### WHAT IS BEING ASKED
Would you restate word for word the lines of the listing, beginning at the first and ending with the line that holds "Definition int_of_Q (x"?

### RECORDS SHOWN
....

(** * Magnitude sparsity: threshold selection and mask engine

    A shallow embedding of [nncf/torch/sparsity/magnitude/algo.py]
    ([MagnitudeSparsityController]) together with the properties its
    specification states about it.

    Modelling conventions.
    - Tensor elements, importance scores, thresholds and sparsity levels are
      exact rationals ([Q]).  Comparisons, sorting and [abs] are exact on
      finite floating-point values, so they behave on [Q] as in the source;
      the one rounding step of the source, the double-precision product
      [(size - 1) * sparsity_level], is taken as the exact product.  NaN and
      infinities are outside the model.
    - Python objects that are shared and mutated (the [SparseModuleInfo]
      entries with their operands) live in an object store indexed by
      references; the controller and its callers hold references.
    - A method is a function from the machine state to an outcome and a new
      machine state; a raised exception is an outcome [inl e] and keeps the
      state reached when it was raised. *)

From Stdlib Require Import String.
From Stdlib Require Import QArith Qround Qabs ZArith List Bool Lia.
From Stdlib Require Import Permutation Sorted Orders Mergesort RelationClasses.
Import ListNotations.

Local Open Scope Q_scope.

(* ================================================================== *)
(** ** Scalars *)

(** The comparison [x < y] of two scalars, as a boolean. *)
Definition Qlt_bool (x y : Q) : bool := negb (Qle_bool y x).

(** Python's [int(x)] on a finite real: truncation toward zero. *)
Definition int_of_Q (x : Q) : Z := Z.quot (Qnum x) (Zpos (Qden x)).



(* ================================================================== *)
(** ** Tensors *)

(** A tensor: its shape and its elements in row-major order. *)
Record Tensor : Type := mkTensor {
  shape : list nat;
  data : list Q
}.

(** [t.view(-1)]: the elements as a 1-D sequence. *)
Definition view_flat (t : Tensor) : list Q := data t.

(** [torch.cat] of 1-D tensors. *)
Definition torch_cat (ts : list (list Q)) : list Q := concat ts.

(** The order used by [Tensor.sort()]: ascending on the values. *)
Module QOrder <: TotalLeBool.
Definition t := Q.
Definition leb := Qle_bool.
Theorem leb_total : forall x y, leb x y = true \/ leb y x = true.
Proof.
  intros x y. unfold leb. rewrite !Qle_bool_iff.
  destruct (Qlt_le_dec x y) as [H | H]; [left; apply Qlt_le_weak, H | right; exact H].
Qed.
End QOrder.

Module QSort := Sort QOrder.

(** [values, _ = t.sort()]: the values in ascending order. *)
Definition tensor_sort (t : list Q) : list Q := QSort.sort t.

(* ================================================================== *)
(** ** Exceptions and outcomes *)

Inductive message : Type :=
  | SparsityLevelOutOfInterval (actual : Q)
    (* 'Sparsity level should be within interval [0,1), actual value to set is: {}' *)
  | NoneTypeHasNoAttribute (attr : string).

Inductive exn : Type :=
  | AttributeError (m : message)
  | IndexError
  | KeyError (key : string)
  | Raised (name : string).   (* an exception raised by an external collaborator *)

Definition Result (A : Type) : Type := (exn + A)%type.

(** [t[i]] on a 1-D tensor with a Python integer index: negative indices
    count from the end, and an index outside [-size, size) raises. *)
Definition tensor_getitem (t : list Q) (i : Z) : Result Q :=
  let size := Z.of_nat (length t) in
  let j := if (i <? 0)%Z then (i + size)%Z else i in
  if ((0 <=? j)%Z && (j <? size)%Z)%bool
  then match nth_error t (Z.to_nat j) with
       | Some v => inr v
       | None => inl IndexError
       end
  else inl IndexError.

(* ================================================================== *)
(** ** Layers and the object store *)

(** The wrapped layer: the core reads its weight and never writes it. *)
Record NNCFModule : Type := mkModule {
  weight : Tensor
}.

(** The mask operand of a layer ([nncf.torch.sparsity.layers.BinaryMask]). *)
Record BinaryMask : Type := mkBinaryMask {
  binary_mask : Tensor;
  frozen : bool
}.

Record SparseModuleInfo : Type := mkSparseModuleInfo {
  module_name : string;
  module : NNCFModule;
  operand : BinaryMask
}.

(** Object identity of a [SparseModuleInfo]. *)
Definition ref : Type := nat.

(** The store of layer objects: what each reference denotes.  A Python
    reference always denotes an object, so the store is total. *)
Definition Heap : Type := ref -> SparseModuleInfo.

Definition store (h : Heap) (r : ref) (v : SparseModuleInfo) : Heap :=
  fun r' => if Nat.eqb r' r then v else h r'.

(** [layer.operand.binary_mask = m] *)
Definition assign_binary_mask (layer : SparseModuleInfo) (m : Tensor) : SparseModuleInfo :=
  {| module_name := module_name layer;
     module := module layer;
     operand := {| binary_mask := m; frozen := frozen (operand layer) |} |}.

(** [layer.operand.frozen = b] *)
Definition assign_frozen (layer : SparseModuleInfo) (b : bool) : SparseModuleInfo :=
  {| module_name := module_name layer;
     module := module layer;
     operand := {| binary_mask := binary_mask (operand layer); frozen := b |} |}.
(** The store under which [optimize_vrm_file] is the on-disk definition:
    the file holds what it was handed. *)
Definition verbatim_store : GLBStore :=
  {| glb_reload gltf blob := mkContainer gltf blob |}.

(** The re-packing store. Saving walks the region table in index order and
    writes, for each region, the bytes [blob[off : off + len]] followed by
    zero bytes up to a multiple of 4; the region's offset becomes the place
    its bytes were written at, its buffer index 0. Bytes of the payload that
    belong to no region (gaps, a trailer) are not written. The single buffer
    descriptor holds the length of what was written. *)
Fixpoint repack_regions (blob : bytes) (table : list BufferView)
    (written : bytes) : list BufferView * bytes :=
  match table with
  | [] => ([], written)
  | bv :: rest =>
    let data := slice blob (bv_off bv) (bv_off bv + bv_len bv) in
    let '(rest', out) := repack_regions blob rest (written ++ pad4 data) in
    (mkBufferView 0 (Some (length written)) (byteLength bv) :: rest', out)
  end.

Definition repacking_store : GLBStore :=
  {| glb_reload gltf blob :=
       let '(table, out) := repack_regions blob (bufferViews gltf) [] in
       mkContainer
         (set_buffers (set_bufferViews gltf table)
            [mkBuffer (Some (length out))])
         out |}.

(** * Properties *)

(** ** Slices and padding *)

Section slices.
Context {A : Type}.
Implicit Types (b : list A) (lo hi p : nat).

Lemma length_slice b lo hi :
  length (slice b lo hi) = (hi - lo) `min` (length b - lo).
Proof. unfold slice. by rewrite length_take, length_drop. Qed.

Lemma lookup_slice b lo hi p :
  lo ≤ p < hi → slice b lo hi !! (p - lo) = b !! p.
Proof.
  intros [Hlo Hhi]. unfold slice.
  rewrite lookup_take_lt by lia. rewrite lookup_drop. f_equal. lia.
Qed.

Lemma slice_app_end (x gap y : list A) :
  slice (x ++ gap ++ y) (length (x ++ gap) - length gap) (length (x ++ gap)) = gap.
Proof.
  unfold slice. rewrite length_app.
  replace (length x + length gap - length gap) with (length x) by lia.
  rewrite drop_app_length.
  replace (length x + length gap - length x) with (length gap) by lia.
  by rewrite take_app_length.
Qed.

Lemma slice_app_mid (x d y : list A) :
  slice (x ++ d ++ y) (length x) (length x + length d) = d.
Proof.
  unfold slice. rewrite drop_app_length.
  replace (length x + length d - length x) with (length d) by lia.
  by rewrite take_app_length.
Qed.

End slices.

Lemma length_pad4 (data : bytes) :
  length (pad4 data) = length data + (4 - length data mod 4) mod 4.
Proof. unfold pad4. by rewrite length_app, length_replicate. Qed.

Lemma length_pad4_mod (data : bytes) : length (pad4 data) mod 4 = 0.
Proof.
  rewrite length_pad4.
  pose proof (Nat.mod_upper_bound (length data) 4 ltac:(lia)) as Hm.
  pose proof (Nat.div_mod_eq (length data) 4) as Hd.
  destruct (decide (length data mod 4 = 0)) as [E|E].
  - rewrite E. simpl. rewrite Nat.add_0_r. exact E.
  - rewrite (Nat.mod_small (4 - length data mod 4) 4) by lia.
    replace (length data + (4 - length data mod 4))
      with ((length data / 4 + 1) * 4) by lia.
    apply Nat.Div0.mod_mul.
Qed.

(** ** The sort is a stable rearrangement of the indices *)

Lemma insert_by_perm key x l : insert_by key x l ≡ₚ x :: l.
Proof.
  induction l as [|y l IH]; simpl; [done|].
  destruct (key x <=? key y); [done|].
  rewrite IH. apply Permutation_swap.
Qed.

Lemma sorted_by_perm key l : sorted_by key l ≡ₚ l.
Proof.
  induction l as [|x l IH]; simpl; [done|].
  by rewrite insert_by_perm, IH.
Qed.

Lemma rebuild_order_perm table :
  rebuild_order table ≡ₚ seq 0 (length table).
Proof. apply sorted_by_perm. Qed.

Lemma rebuild_order_NoDup table : NoDup (rebuild_order table).
Proof. rewrite rebuild_order_perm. apply NoDup_seq. Qed.

Lemma insert_by_sorted key x l :
  Sorted (λ a b, key a ≤ key b) l → Sorted (λ a b, key a ≤ key b) (insert_by key x l).
Proof.
  induction 1 as [|y l Hs IH Hhd]; simpl.
  - repeat constructor.
  - destruct (Nat.leb_spec (key x) (key y)).
    + constructor; [by constructor|]. by constructor.
    + constructor; [done|].
      destruct Hhd as [|z l' Hyz]; simpl.
      * constructor. lia.
      * destruct (key x <=? key z); constructor; lia.
Qed.

Lemma rebuild_order_sorted table :
  Sorted (λ a b, default 0 (table !! a ≫= byteOffset)
                 ≤ default 0 (table !! b ≫= byteOffset))
         (rebuild_order table).
Proof.
  unfold rebuild_order, sorted_by.
  induction (seq 0 (length table)) as [|x l IH]; simpl; [constructor|].
  by apply insert_by_sorted.
Qed.

(** ** The rebuild loop, step by step *)

Section rebuild_loop_facts.
Variables (blob : bytes) (repl : gmap nat bytes).
Implicit Types (st : rebuild_state) (order : list nat) (i j : nat).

....

### TASK SOLUTION
(** * Magnitude sparsity: threshold selection and mask engine

    A shallow embedding of [nncf/torch/sparsity/magnitude/algo.py]
    ([MagnitudeSparsityController]) together with the properties its
    specification states about it.

    Modelling conventions.
    - Tensor elements, importance scores, thresholds and sparsity levels are
      exact rationals ([Q]).  Comparisons, sorting and [abs] are exact on
      finite floating-point values, so they behave on [Q] as in the source;
      the one rounding step of the source, the double-precision product
      [(size - 1) * sparsity_level], is taken as the exact product.  NaN and
      infinities are outside the model.
    - Python objects that are shared and mutated (the [SparseModuleInfo]
      entries with their operands) live in an object store indexed by
      references; the controller and its callers hold references.
    - A method is a function from the machine state to an outcome and a new
      machine state; a raised exception is an outcome [inl e] and keeps the
      state reached when it was raised. *)

From Stdlib Require Import String.
From Stdlib Require Import QArith Qround Qabs ZArith List Bool Lia.
From Stdlib Require Import Permutation Sorted Orders Mergesort RelationClasses.
Import ListNotations.

Local Open Scope Q_scope.

(* ================================================================== *)
(** ** Scalars *)

(** The comparison [x < y] of two scalars, as a boolean. *)
Definition Qlt_bool (x y : Q) : bool := negb (Qle_bool y x).

(** Python's [int(x)] on a finite real: truncation toward zero. *)
Definition int_of_Q (x : Q) : Z := Z.quot (Qnum x) (Zpos (Qden x)).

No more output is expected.